As propriedades do Norte do Paraná que trabalham com o cultivo de florestas atuam com o sistema integrado lavoura, pecuária e floresta (iLPF) ou de maciço florestal. Na região, os principais mercados são de energia – para agroindústria e secagem de grãos – e também para o polo moveleiro, apesar do desaquecimento recente do setor.
Entre 1999 e 2014, o Instituto Paranaense de Assistência Técnica e Extensão Rural (Emater) fomentou junto ao Sindicato das Indústrias de Móveis de Arapongas (Sima) o Programa de Autossustentabilidade de Matéria-Prima para o Polo Moveleiro do Norte do Paraná (Simflor), que plantou mudas e incrementou a produção florestal para ótimos níveis. Hoje, na região Norte, são pelo menos 3,3 mil produtores florestais distribuídos por 8,8 mil hectares graças ao Simflor. As vendas de mudas chegaram a atingir 1,2 milhão unidades por ano.
Para o engenheiro agrônomo Fernando Martin, do Emater, o produtor dessa região deve focar na produção de toras entre 8 a 17 centímetros destinada à energia e toras de até 30 centímetros para atender o mercado moveleiro.

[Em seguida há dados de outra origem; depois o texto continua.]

Lemma fetch_texts_serving st fields (seen row : served) rows w :
  fetch_texts st
    (imap (fun i '(f, x) => fetched_column (Z.of_nat (length seen + i)) f x)
       (zip fields row.*1)) (at_cursor w (seen ++ row) rows)
  = Done (read_row_from (Z.of_nat (length seen)) fields row, at_cursor w (seen ++ row) rows).
Proof.
  revert seen fields. induction row as [|[x text] row IH]; intros seen [|f fields]; try done.
  cbn [fmap list_fmap zip zip_with imap fetch_texts read_row_from fst].
  specialize (IH (seen ++ [(x, text)]) fields).
  rewrite <- app_assoc in IH. cbn [app] in IH. rewrite length_app in IH. cbn [length] in IH.
  set (cols := imap _ (zip fields row.*1)) in IH.
  assert (imap ((fun i '(f, x) => fetched_column (Z.of_nat (length seen + i)) f x) ∘ S)
            (zip_with pair fields row.*1) = cols) as ->.
  { apply imap_ext. intros i [g y] _. cbn. f_equal. lia. }
  replace (Z.of_nat (length seen + 1)) with (Z.of_nat (length seen) + 1) in IH by lia.
  rewrite Nat.add_0_r. unfold bind at 1. unfold read_column.
  change (c_type (fetched_column (Z.of_nat (length seen)) f x)) with (f_type f).
  destruct (fetches_text (f_type f)).
  - cbn -[fetch_texts Z.of_nat]. unfold served in *. rewrite Nat2Z.id, lookup_app_r, Nat.sub_diag by lia. cbn [lookup list_lookup].
    destruct text as [s|]; cbn -[fetch_texts Z.of_nat]; unfold bind; by rewrite IH.
  - cbn -[fetch_texts Z.of_nat]. unfold bind. by rewrite IH.
Qed.

Lemma results_loop_serving fields rows fuel n q w cur :
  (length rows < fuel)%nat ->
  results_loop fuel fields n q (at_cursor w cur rows)
  = Done ((true, free_query_metadata (with_row_count (n + Z.of_nat (length rows))
            (with_results (q_fields q) (q_results q ++ read_rows_from n fields rows) q))),
          at_cursor w (foldl (fun _ row => row) cur rows) []).
Proof.
  revert fuel n q cur. induction rows as [|row rows IH]; intros [|fuel] n q cur Hf;
    try (cbn in Hf; lia).
  - replace (n + Z.of_nat (length [])) with (n + 1 - 1) by (cbn; lia).
    cbn [read_rows_from]. rewrite app_nil_r. by destruct q.
  - pose proof (fetch_texts_serving (q_stmt q) fields [] row rows w) as E.
    cbn [length Nat.add app] in E. change (Z.of_nat 0) with 0 in E.
    cbn [results_loop].
    do 4 (etrans; [eapply bind_eq; reflexivity|]; cbn beta iota delta [negb]).
    change (0 =? 1) with false. change (0 =? MYSQL_NO_DATA) with false. cbn beta iota.
    etrans; [eapply bind_eq; exact E|].
    rewrite IH by (cbn in Hf; lia).
    unfold with_row. destruct q as [st t ds hf rc fk ar wr md bi pa fi re k ex].
    cbn -[free_query_metadata Z.of_nat]. rewrite <- app_assoc. cbn [app].
    replace (n + Z.of_nat (S (length rows))) with (n + 1 + Z.of_nat (length rows)) by lia.
    reflexivity.
Qed.
(* ===== verification/SyncMore.v ===== *)
(** * The extra tables: [bxobjects/sync_more.c]

    Field tables of the records that [bx_json_upsert] writes, one function per
    record and the walks over their endpoints.  The theorems: every table but
    one has statements that fit their buffers and bind each placeholder; the
    INSERT and the UPDATE of [account_group] write past a parameter name; a
    walk of several endpoints stops early only on a lost connection. *)
From S2P Require Import Prelude CLib Env Samples Values Objects Utils Walk Chain Database Upsert.
From S2P Require Import NamedList.
#[local] Open Scope Z_scope.

#[local] Abbreviation F := BX_FIELD.

(** ** Field tables *)

Definition country_fields : list BXJsonField := [
  F "id" BX_F_UINT; F "name" BX_F_STR; F "name_short" BX_F_STR; F "iso3166_alpha2" BX_F_STR].

Definition account_group_fields : list BXJsonField := [
  F "id" BX_F_UINT; F "uuid" BX_F_UUID; F "account_no" BX_F_STR; F "name" BX_F_STR;
  F "parent_fibu_account_group_id" BX_F_UINT; F "is_active" BX_F_BOOL;
  F "is_locked" BX_F_BOOL].

Definition client_service_fields : list BXJsonField := [
  F "id" BX_F_UINT; F "name" BX_F_STR; F "default_is_billable" BX_F_BOOL;
  F "default_price_per_hour" BX_F_FLOAT; F "account_id" BX_F_UINT].

Definition bank_account_fields : list BXJsonField := [
  F "id" BX_F_UINT; F "name" BX_F_STR; F "owner" BX_F_STR; F "owner_address" BX_F_STR;
  F "owner_zip" BX_F_STR; F "owner_city" BX_F_STR; F "owner_country_code" BX_F_STR;
  F "bc_nr" BX_F_STR; F "bank_name" BX_F_STR; F "bank_nr" BX_F_STR;
  F "bank_account_nr" BX_F_STR; F "iban_nr" BX_F_STR; F "currency_id" BX_F_UINT;
  F "account_id" BX_F_UINT; F "remarks" BX_F_STR; F "invoice_mode" BX_F_STR;
  F "qr_invoice_iban" BX_F_STR; F "type" BX_F_STR].

Definition company_fields : list BXJsonField := [
  F "id" BX_F_UINT; F "name" BX_F_STR; F "address" BX_F_STR; F "address_nr" BX_F_STR;
  F "postcode" BX_F_STR; F "city" BX_F_STR; F "country_id" BX_F_UINT; F "legal_form" BX_F_STR;
  F "country_name" BX_F_STR; F "mail" BX_F_STR; F "phone_fixed" BX_F_STR;
  F "phone_mobile" BX_F_STR; F "fax" BX_F_STR; F "url" BX_F_STR; F "ust_id_nr" BX_F_STR;
  F "mwst_nr" BX_F_STR; F "trade_register_nr" BX_F_STR].

Definition calendar_fields : list BXJsonField := [
  F "id" BX_F_UINT; F "start" BX_F_STR; F "end" BX_F_STR; F "is_vat_subject" BX_F_BOOL;
  F "is_annual_reporting" BX_F_BOOL; F "created_at" BX_F_STR; F "updated_at" BX_F_STR;
  F "vat_accounting_method" BX_F_STR; F "vat_accounting_type" BX_F_STR].

Definition business_year_fields : list BXJsonField := [
  F "id" BX_F_UINT; F "start" BX_F_STR; F "end" BX_F_STR; F "status" BX_F_STR;
  F "closed_at" BX_F_STR].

"O mercado do Norte do Paraná é muito ligado à agroindústria e um exemplo é o setor avícola. Para a produção de mil frangos, são necessários de 3 a 4 m³ de madeira. Só Apucarana produz, a cada safra, 2,6 milhões de frangos. Já a demanda do polo moveleiro é de 200 mil toneladas de toras por ano, que precisa ser resistente e macia para atender a indústria."
Só na região de Apucarana são nove serrarias que buscam essas toras, sendo que mais uma será inaugurada em Mauá de Serra, em setembro. "O produtor precisa buscar, juntamente aos escritórios do Emater, todas as informações para desenvolver o manejo adequado. Hoje, as principais espécies plantadas são os eucaliptos grandis e urograndis", relata Martin.
Um dos produtores de Apucarana que viu sua rentabilidade se transformar com a cultura foi Geraldo Verussa. Com os filhos saindo da propriedade para estudar, ele viu nos eucaliptos uma alternativa para diminuir o uso de mão de obra no campo. Seu primeiro plantio foi em 2000, numa área bem acidentada da propriedade, com cerca de quatro hectares. Hoje, com 18 hectares de floresta, o produtor abandonou os grãos e tornou a madeira uma de suas principais fontes de renda. "Quando plantava soja, percebi que estava trocando seis por meia dúzia. A cultura é mais simples e o manejo não é permanente, o que facilita bastante."
Atualmente, boa parte das toras produzidas por Verussa é vendida para a Cocamar Cooperativa Agroindustrial, sendo que ele recebe R$ 100 por toneladas numa madeira que será utilizada para secagem de grãos. Ao longo de cinco anos, ele plantou de forma fracionada, o que resultou na produção de madeiras de diversas idades, que podem atender tanto o mercado de toras de menor diâmetro como também as serrarias. "Minha madeira é direcionada 60% para a serraria e 40% para energia. Foi com produção de florestas que construí uma casa nova e espero que seja um legado para meus filhos no futuro. Apesar de não estarem aqui comigo hoje, eles podem continuar na atividade, mesmo de longe."
Em relação aos gastos com desbaste, o manejo – terceirizado - consome 45% do custo total. "O manejo é como um jogo de xadrez, em que o produtor precisa mexer as peças e criar oportunidades a cada momento, se ajustando à necessidade do mercado", completa o engenheiro agrônomo do Emater. (V.L.)